In part two the authors provide valuable case studies, often
critical or reformist in tone, about developments in higher
education internationally. This section opens with analyses of
higher education and regional problems with François Orivel of
France focusing on French-speaking sub-Saharan Africa,
Brazilian Simon Schwartzman on Latin America and Lebanese Raji
Abu-Chacra on the Arab states. This is followed by accounts of
restructuring and change in newly industrializing countries--in
Asia written by Jasbir Sarjit Singh of Malaysia, in Eastern and
Central Europe by Jan Sadlak from Poland and Canada, and in the
European Union by Hywel Ceri Jones from the United Kingdom.
Descriptions of Western higher educational policy models include
those by Osmo Kivinen and Risto Rinne of Finland along with
those of the United States by D. Bruce Johnstone complete this
part.
The book admirably succeeds in presenting the philosophical
and intellectual forces and political and economic conditions
that have shaped higher education internationally.
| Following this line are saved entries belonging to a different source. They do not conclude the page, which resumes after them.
(* ===== verification/RadioTypes.v ===== *)
(** * Data of the radio interfaces

    The telephony interfaces [android.hardware.radio] 1.0 to 1.4 exchange
    structures that are declared outside the repository.  Those the wrappers
    only pass on are opaque types, one for each name of [HidlName]; those
    whose fields the wrappers read or fill are records with these fields, and
    a component [_rest] for fields that no code names.  Enumerations are the
    32-bit numbers that travel over the binder, with the named values the code
    uses in the class [RadioEnums]; the documented facts about the values are
    [RadioEnumLaws], with the published numbers as [published_enums]. *)

From Stdlib Require Import Ascii String.
From S2P Require Import Prelude Text.

(** ** Opaque structures *)

Inductive HidlName : Set :=
  | V1_0_ActivityStatsInfo | V1_0_Call | V1_0_CallForwardInfo | V1_0_CardStatus | V1_0_CdmaBroadcastSmsConfigInfo
  | V1_0_CdmaCallWaiting | V1_0_CdmaInformationRecords | V1_0_CdmaSignalInfoRecord | V1_0_CdmaSmsAck | V1_0_CdmaSmsMessage
  | V1_0_CdmaSmsWriteArgs | V1_0_Dial | V1_0_GsmBroadcastSmsConfigInfo | V1_0_GsmSmsMessage | V1_0_HardwareConfig
  | V1_0_IccIo | V1_0_IccIoResult | V1_0_ImsSmsMessage | V1_0_LastCallFailCauseInfo | V1_0_LceDataInfo
  | V1_0_LceStatusInfo | V1_0_NeighboringCell | V1_0_NvWriteItem | V1_0_OperatorInfo | V1_0_PcoDataInfo
  | V1_0_RadioCapability | V1_0_SelectUiccSub | V1_0_SendSmsResult | V1_0_SimApdu | V1_0_SimRefreshResult
  | V1_0_SmsWriteArgs | V1_0_StkCcUnsolSsResult | V1_0_SuppSvcNotification | V1_1_ImsiEncryptionInfo
  | V1_1_KeepaliveRequest | V1_1_KeepaliveStatus | V1_1_RadioAccessSpecifier | V1_2_LinkCapacityEstimate
  | V1_2_PhysicalChannelConfig | V1_4_EmergencyNumber | V1_0_GsmSignalStrength | V1_0_CdmaSignalStrength
  | V1_0_EvdoSignalStrength | V1_0_LteSignalStrength | V1_0_CellIdentityGsm | V1_0_CellIdentityCdma
  | V1_0_CellIdentityLte | V1_0_CellIdentityWcdma | V1_0_CellIdentityTdscdma | V1_0_Carrier
  | V1_2_CellIdentityOperatorNames | V1_4_CellInfoNr
  | V1_0_DataProfileInfo_rest | V1_4_DataProfileInfo_rest | V1_2_CardStatus_rest | V1_2_NetworkScanRequest_rest
  | V1_4_DataRegStateResult_rest | V1_4_PhysicalChannelConfig_rest.

(** The structures, and the value [= {}] initialises each with. *)
Class HidlData := {
  hidl : HidlName -> Type;
  hidl_zero : forall n, hidl n
}.

(** ** Enumerations *)

Inductive Version := V1_0 | V1_1 | V1_2 | V1_3 | V1_4.

Inductive RadioAccessFamily :=
  | RAF_GSM | RAF_GPRS | RAF_EDGE | RAF_IS95A | RAF_IS95B | RAF_ONE_X_RTT | RAF_EVDO_0 | RAF_EVDO_A | RAF_EVDO_B | RAF_EHRPD
  | RAF_HSUPA | RAF_HSDPA | RAF_HSPA | RAF_HSPAP | RAF_UMTS | RAF_LTE | RAF_LTE_CA | RAF_TD_SCDMA.

#[export] Instance RadioAccessFamily_eq_dec : EqDecision RadioAccessFamily.
Proof. solve_decision. Defined.

(** The values of [V1_0::PreferredNetworkType]; a value that travels over the
    binder may be none of them. *)
Inductive PreferredNetworkType :=
  | GSM_WCDMA | GSM_ONLY | WCDMA | GSM_WCDMA_AUTO | CDMA_EVDO_AUTO | CDMA_ONLY | EVDO_ONLY | GSM_WCDMA_CDMA_EVDO_AUTO
  | LTE_CDMA_EVDO | LTE_GSM_WCDMA | LTE_CMDA_EVDO_GSM_WCDMA | LTE_ONLY | LTE_WCDMA | TD_SCDMA_ONLY | TD_SCDMA_WCDMA
  | TD_SCDMA_LTE | TD_SCDMA_GSM | TD_SCDMA_GSM_LTE | TD_SCDMA_GSM_WCDMA | TD_SCDMA_WCDMA_LTE | TD_SCDMA_GSM_WCDMA_LTE
  | TD_SCDMA_GSM_WCDMA_CDMA_EVDO_AUTO | TD_SCDMA_LTE_CDMA_EVDO_GSM_WCDMA
  | PreferredNetworkType_other (z : Z).

Class RadioEnums := {
  (** the bit of a family in a bitfield *)
  raf_bit : RadioAccessFamily -> Z;
  POWER_UP_PASS_THROUGH : Z;
  IndicationFilter_ALL : Z;
  REASON_SHUTDOWN : Z;
  NO_MULTISIM_POLICY : Z;
  REG_ROAMING : Z;
  AudioQuality_UNSPECIFIED : Z;
  MvnoType_NONE : Z;
  RadioTechnology_UNKNOWN : Z;
  RadioTechnology_1_4_UNKNOWN : Z;
  PDP_UNKNOWN : Z;
  PDP_IP : Z;
  PDP_IPV6 : Z;
  PDP_IPV4V6 : Z;
  PDP_PPP : Z;
  PDP_NON_IP : Z;
  PDP_UNSTRUCTURED : Z
}.

(** What the interface documents: families have a bit each, protocol types are
    numbered from zero and the unknown type is below. *)
Class RadioEnumLaws (E : RadioEnums) := {
  raf_bit_inj : forall f g, raf_bit f = raf_bit g -> f = g;
  raf_bit_range : forall f, 0 <= raf_bit f < 31;
  pdp_numbers : [PDP_UNKNOWN; PDP_IP; PDP_IPV6; PDP_IPV4V6; PDP_PPP; PDP_NON_IP; PDP_UNSTRUCTURED] = [-1; 0; 1; 2; 3; 4; 5]
}.

(** The published numbers. *)
Definition published_enums : RadioEnums := {|
  raf_bit := fun f => match f with
    | RAF_GPRS => 1 | RAF_EDGE => 2 | RAF_UMTS => 3 | RAF_IS95A => 4 | RAF_IS95B => 5 | RAF_ONE_X_RTT => 6 | RAF_EVDO_0 => 7
    | RAF_EVDO_A => 8 | RAF_HSDPA => 9 | RAF_HSUPA => 10 | RAF_HSPA => 11 | RAF_EVDO_B => 12 | RAF_EHRPD => 13 | RAF_LTE => 14
    | RAF_HSPAP => 15 | RAF_GSM => 16 | RAF_TD_SCDMA => 17 | RAF_LTE_CA => 19 end;
  POWER_UP_PASS_THROUGH := 2; IndicationFilter_ALL := 7; REASON_SHUTDOWN := 2; NO_MULTISIM_POLICY := 0; REG_ROAMING := 5;
  AudioQuality_UNSPECIFIED := 0; MvnoType_NONE := 0; RadioTechnology_UNKNOWN := 0; RadioTechnology_1_4_UNKNOWN := 0;
  PDP_UNKNOWN := -1; PDP_IP := 0; PDP_IPV6 := 1; PDP_IPV4V6 := 2; PDP_PPP := 3; PDP_NON_IP := 4; PDP_UNSTRUCTURED := 5
|}.

#[export] Instance published_enum_laws : RadioEnumLaws published_enums.
Proof. split; [by intros [] [] | by intros [] | done]. Qed.

(** ** Structures the wrappers read or fill *)

Section Structures.
Context `{HidlData}.

Record V1_0_RadioResponseInfo := mkRadioResponseInfo { ri_type : Z; ri_serial : Z; ri_error : Z }.

(** Signal strengths. *)
Record V1_0_TdScdmaSignalStrength := mkTd0 { td0_rscp : Z }.
Record V1_2_TdscdmaSignalStrength := mkTd2 { td2_signalStrength : Z; td2_bitErrorRate : Z; td2_rscp : Z }.
Record V1_0_WcdmaSignalStrength := mkWss0 { ws0_signalStrength : Z; ws0_bitErrorRate : Z }.
Record V1_2_WcdmaSignalStrength := mkWss2 { ws2_base : V1_0_WcdmaSignalStrength; ws2_rscp : Z; ws2_ecno : Z }.
Record V1_4_NrSignalStrength := mkNr {
  nr_ssRsrp : Z; nr_ssRsrq : Z; nr_ssSinr : Z; nr_csiRsrp : Z; nr_csiRsrq : Z; nr_csiSinr : Z }.

Record V1_0_SignalStrength := mkSignal0 {
  ss0_gw : hidl V1_0_GsmSignalStrength; ss0_cdma : hidl V1_0_CdmaSignalStrength; ss0_evdo : hidl V1_0_EvdoSignalStrength;
  ss0_lte : hidl V1_0_LteSignalStrength; ss0_tdScdma : V1_0_TdScdmaSignalStrength }.
Record V1_2_SignalStrength := mkSignal2 {
  ss2_gsm : hidl V1_0_GsmSignalStrength; ss2_cdma : hidl V1_0_CdmaSignalStrength; ss2_evdo : hidl V1_0_EvdoSignalStrength;
  ss2_lte : hidl V1_0_LteSignalStrength; ss2_tdScdma : V1_0_TdScdmaSignalStrength; ss2_wcdma : V1_2_WcdmaSignalStrength }.
Record V1_4_SignalStrength := mkSignal4 {
  ss4_gsm : hidl V1_0_GsmSignalStrength; ss4_cdma : hidl V1_0_CdmaSignalStrength; ss4_evdo : hidl V1_0_EvdoSignalStrength;
  ss4_lte : hidl V1_0_LteSignalStrength; ss4_tdscdma : V1_2_TdscdmaSignalStrength; ss4_wcdma : V1_2_WcdmaSignalStrength;
  ss4_nr : V1_4_NrSignalStrength }.

(** Cells.  A structure of version 1.0 holds at most one of its vectors. *)
Record V1_2_CellIdentityGsm := mkIdGsm2 { idg2_base : hidl V1_0_CellIdentityGsm; idg2_operatorNames : hidl V1_2_CellIdentityOperatorNames }.
Record V1_2_CellIdentityCdma := mkIdCdma2 { idc2_base : hidl V1_0_CellIdentityCdma; idc2_operatorNames : hidl V1_2_CellIdentityOperatorNames }.
Record V1_2_CellIdentityLte := mkIdLte2 {
  idl2_base : hidl V1_0_CellIdentityLte; idl2_operatorNames : hidl V1_2_CellIdentityOperatorNames; idl2_bandwidth : Z }.
Record V1_2_CellIdentityWcdma := mkIdWcdma2 { idw2_base : hidl V1_0_CellIdentityWcdma; idw2_operatorNames : hidl V1_2_CellIdentityOperatorNames }.
Record V1_2_CellIdentityTdscdma := mkIdTd2 {
  idt2_base : hidl V1_0_CellIdentityTdscdma; idt2_uarfcn : Z; idt2_operatorNames : hidl V1_2_CellIdentityOperatorNames }.

Record V1_0_CellIdentity := mkIdentity0 {
  id0_cellInfoType : Z; cellIdentityGsm0 : list (hidl V1_0_CellIdentityGsm); cellIdentityWcdma0 : list (hidl V1_0_CellIdentityWcdma);
  cellIdentityCdma0 : list (hidl V1_0_CellIdentityCdma); cellIdentityLte0 : list (hidl V1_0_CellIdentityLte);
  cellIdentityTdscdma0 : list (hidl V1_0_CellIdentityTdscdma) }.
Record V1_2_CellIdentity := mkIdentity2 {
  id2_cellInfoType : Z; cellIdentityGsm2 : list V1_2_CellIdentityGsm; cellIdentityWcdma2 : list V1_2_CellIdentityWcdma;
  cellIdentityCdma2 : list V1_2_CellIdentityCdma; cellIdentityLte2 : list V1_2_CellIdentityLte;
  cellIdentityTdscdma2 : list V1_2_CellIdentityTdscdma }.
(** The value [= {}] of the last one. *)
Definition identity2_zero : V1_2_CellIdentity := mkIdentity2 0 [] [] [] [] [].

Record V1_0_CellInfoGsm := mkGsm0 { gsm0_identity : hidl V1_0_CellIdentityGsm; gsm0_signal : hidl V1_0_GsmSignalStrength }.
Record V1_0_CellInfoCdma := mkCdma0 {
  cdma0_identity : hidl V1_0_CellIdentityCdma; cdma0_signal : hidl V1_0_CdmaSignalStrength; cdma0_evdo : hidl V1_0_EvdoSignalStrength }.
Record V1_0_CellInfoLte := mkLte0 { lte0_identity : hidl V1_0_CellIdentityLte; lte0_signal : hidl V1_0_LteSignalStrength }.
Record V1_0_CellInfoWcdma := mkWcdma0 { wcdma0_identity : hidl V1_0_CellIdentityWcdma; wcdma0_signal : V1_0_WcdmaSignalStrength }.
Record V1_0_CellInfoTdscdma := mkTdscdma0 { tdscdma0_identity : hidl V1_0_CellIdentityTdscdma; tdscdma0_signal : V1_0_TdScdmaSignalStrength }.

Record V1_2_CellInfoGsm := mkGsm2 { gsm2_identity : V1_2_CellIdentityGsm; gsm2_signal : hidl V1_0_GsmSignalStrength }.
Record V1_2_CellInfoCdma := mkCdma2 {
  cdma2_identity : V1_2_CellIdentityCdma; cdma2_signal : hidl V1_0_CdmaSignalStrength; cdma2_evdo : hidl V1_0_EvdoSignalStrength }.
Record V1_2_CellInfoLte := mkLte2 { lte2_identity : V1_2_CellIdentityLte; lte2_signal : hidl V1_0_LteSignalStrength }.
Record V1_2_CellInfoWcdma := mkWcdma2 { wcdma2_identity : V1_2_CellIdentityWcdma; wcdma2_signal : V1_2_WcdmaSignalStrength }.
Record V1_2_CellInfoTdscdma := mkTdscdma2 { tdscdma2_identity : V1_2_CellIdentityTdscdma; tdscdma2_signal : V1_2_TdscdmaSignalStrength }.
Record V1_4_CellInfoLte := mkLte4 { lte4_base : V1_2_CellInfoLte; lte4_isEndcAvailable : bool }.

Record V1_0_CellInfo := mkCell0 {
  ci0_cellInfoType : Z; ci0_registered : bool; ci0_timeStampType : Z; ci0_timeStamp : Z; ci0_gsm : list V1_0_CellInfoGsm;
  ci0_cdma : list V1_0_CellInfoCdma; ci0_lte : list V1_0_CellInfoLte; ci0_wcdma : list V1_0_CellInfoWcdma;
  ci0_tdscdma : list V1_0_CellInfoTdscdma }.
Record V1_2_CellInfo := mkCell2 {
  ci2_cellInfoType : Z; ci2_registered : bool; ci2_timeStampType : Z; ci2_timeStamp : Z; ci2_gsm : list V1_2_CellInfoGsm;
  ci2_cdma : list V1_2_CellInfoCdma; ci2_lte : list V1_2_CellInfoLte; ci2_wcdma : list V1_2_CellInfoWcdma;
  ci2_tdscdma : list V1_2_CellInfoTdscdma; ci2_connectionStatus : Z }.
Inductive V1_4_CellInfo_Info :=
  | Info_gsm (i : V1_2_CellInfoGsm) | Info_cdma (i : V1_2_CellInfoCdma) | Info_wcdma (i : V1_2_CellInfoWcdma)
  | Info_tdscdma (i : V1_2_CellInfoTdscdma) | Info_lte (i : V1_4_CellInfoLte) | Info_nr (i : hidl V1_4_CellInfoNr).
(** A union starts as its first member, value-initialised. *)
Definition Info_zero : V1_4_CellInfo_Info :=
  Info_gsm (mkGsm2 (mkIdGsm2 (hidl_zero _) (hidl_zero _)) (hidl_zero _)).
Record V1_4_CellInfo := mkCell4 { ci4_isRegistered : bool; ci4_connectionStatus : Z; ci4_info : V1_4_CellInfo_Info }.

(** Registration. *)
Record V1_0_VoiceRegStateResult := mkVoice0 {
  vr0_regState : Z; vr0_rat : Z; vr0_cssSupported : bool; vr0_roamingIndicator : Z; vr0_systemIsInPrl : Z;
  vr0_defaultRoamingIndicator : Z; vr0_reasonForDenial : Z; vr0_cellIdentity : V1_0_CellIdentity }.
Record V1_2_VoiceRegStateResult := mkVoice2 {
  vr2_regState : Z; vr2_rat : Z; vr2_cssSupported : bool; vr2_roamingIndicator : Z; vr2_systemIsInPrl : Z;
  vr2_defaultRoamingIndicator : Z; vr2_reasonForDenial : Z; vr2_cellIdentity : V1_2_CellIdentity }.
Record V1_0_DataRegStateResult := mkDataReg0 {
  dr0_regState : Z; dr0_rat : Z; dr0_reasonDataDenied : Z; dr0_maxDataCalls : Z; dr0_cellIdentity : V1_0_CellIdentity }.
Record V1_2_DataRegStateResult := mkDataReg2 {
  dr2_regState : Z; dr2_rat : Z; dr2_reasonDataDenied : Z; dr2_maxDataCalls : Z; dr2_cellIdentity : V1_2_CellIdentity }.
Record V1_4_DataRegStateResult := mkDataReg4 { dr4_base : V1_2_DataRegStateResult; dr4_rest : hidl V1_4_DataRegStateResult_rest }.

(** Data calls. *)
Record V1_0_SetupDataCallResult := mkDataCall0 {
  dc0_status : Z; dc0_suggestedRetryTime : Z; dc0_cid : Z; dc0_active : Z; dc0_type : string; dc0_ifname : string;
  dc0_addresses : string; dc0_dnses : string; dc0_gateways : string; dc0_pcscf : string; dc0_mtu : Z }.
Record V1_4_SetupDataCallResult := mkDataCall4 {
  dc4_cause : Z; dc4_suggestedRetryTime : Z; dc4_cid : Z; dc4_active : Z; dc4_type : Z; dc4_ifname : string;
  dc4_addresses : list string; dc4_dnses : list string; dc4_gateways : list string; dc4_pcscf : list string; dc4_mtu : Z }.
Record V1_0_DataProfileInfo := mkProfile0 {
  dp0_profileId : Z; dp0_apn : string; dp0_protocol : string; dp0_roamingProtocol : string; dp0_authType : Z; dp0_user : string;
  dp0_password : string; dp0_type : Z; dp0_maxConnsTime : Z; dp0_maxConns : Z; dp0_waitTime : Z; dp0_enabled : bool;
  dp0_supportedApnTypesBitmap : Z; dp0_bearerBitmap : Z; dp0_mtu : Z; dp0_mvnoType : Z; dp0_rest : hidl V1_0_DataProfileInfo_rest }.
Record V1_4_DataProfileInfo := mkProfile4 {
  dp4_profileId : Z; dp4_apn : string; dp4_protocol : Z; dp4_roamingProtocol : Z; dp4_authType : Z; dp4_user : string;
  dp4_password : string; dp4_type : Z; dp4_maxConnsTime : Z; dp4_maxConns : Z; dp4_waitTime : Z; dp4_enabled : bool;
  dp4_supportedApnTypesBitmap : Z; dp4_bearerBitmap : Z; dp4_mtu : Z; dp4_persistent : bool; dp4_rest : hidl V1_4_DataProfileInfo_rest }.

(** Cards, calls, carriers, scans, channels. *)
Record V1_2_CardStatus := mkCard2 { cs2_base : hidl V1_0_CardStatus; cs2_physicalSlotId : Z; cs2_iccid : string; cs2_rest : hidl V1_2_CardStatus_rest }.
Record V1_4_CardStatus := mkCard4 { cs4_base : V1_2_CardStatus; cs4_eid : string }.
Record V1_2_Call := mkCall2 { call2_base : hidl V1_0_Call; call2_audioQuality : Z }.
Record V1_0_CarrierRestrictions := mkCarriers0 { cr0_allowedCarriers : list (hidl V1_0_Carrier); cr0_excludedCarriers : list (hidl V1_0_Carrier) }.
Record V1_4_CarrierRestrictionsWithPriority := mkCarriers4 {
  cr4_allowedCarriers : list (hidl V1_0_Carrier); cr4_excludedCarriers : list (hidl V1_0_Carrier); cr4_allowedCarriersPrioritized : bool }.
Record V1_1_NetworkScanRequest := mkScan1 { ns1_type : Z; ns1_interval : Z; ns1_specifiers : list (hidl V1_1_RadioAccessSpecifier) }.
Record V1_2_NetworkScanRequest := mkScan2 {
  ns2_type : Z; ns2_interval : Z; ns2_specifiers : list (hidl V1_1_RadioAccessSpecifier); ns2_rest : hidl V1_2_NetworkScanRequest_rest }.
Record V1_1_NetworkScanResult := mkScanResult1 { nr1_status : Z; nr1_error : Z; nr1_networkInfos : list V1_0_CellInfo }.
Record V1_2_NetworkScanResult := mkScanResult2 { nr2_status : Z; nr2_error : Z; nr2_networkInfos : list V1_2_CellInfo }.
Record V1_4_NetworkScanResult := mkScanResult4 { nr4_status : Z; nr4_error : Z; nr4_networkInfos : list V1_4_CellInfo }.
Record V1_4_PhysicalChannelConfig := mkChannel4 {
  pc4_base : hidl V1_2_PhysicalChannelConfig; pc4_rat : Z; pc4_physicalCellId : Z; pc4_rest : hidl V1_4_PhysicalChannelConfig_rest }.

End Structures.

#[export] Instance mkRadioResponseInfo_eta : Record_eta V1_0_RadioResponseInfo := fun i => mkRadioResponseInfo (ri_type i) (ri_serial i) (ri_error i).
Important
contributions are made in excellent historical overviews and
conceptual analyses of European and United States' systems of
higher education. Most useful is the highlighting of models of
tertiary education, democratization, and diversification in
relationship to increased access and enrollment growth in both
industrialized and Third World nations.
The book makes an especially important contribution to
understanding the similarities and differences in the textures
and contours of the landscape of international higher education.
This is most vividly illustrated through the well-crafted and
documented case studies. The authors introduce various
ideological standpoints and global problems through crisp and
insightful analyses of national and regional contexts. For
example, Simon Schwartzman's assessment of Latin America
eloquently articulates the phenomenon of governments becomingly
increasingly less able to maintain, supervise and care for the
quality of higher education. This theme reverberates in other
chapters but it is most poignant in François Orivel's assessment
of the financial crises in sub-Saharan Africa and his general
conclusion that in a world--and regions--of limited resources,
emphasizing funding in higher education is inevitably being
achieved at the expense of other levels of education.
The chapters of Higher Education in an International
Perspective: Critical Issues can very easily be read as key
briefings on geopolitical areas for those with minimal regional
or country understandings as well as on higher education issues
and problems for those with a basic understanding of education.
In short, this highly readable text has continuing relevance as
a resource for both scholars and practitioners with a general
interest in higher education internationally.
About the Reviewer
Mary Ann Danowitz Sagaria is an Associate Professor in the
School of Educational Policy and Leadership, The Ohio State
University.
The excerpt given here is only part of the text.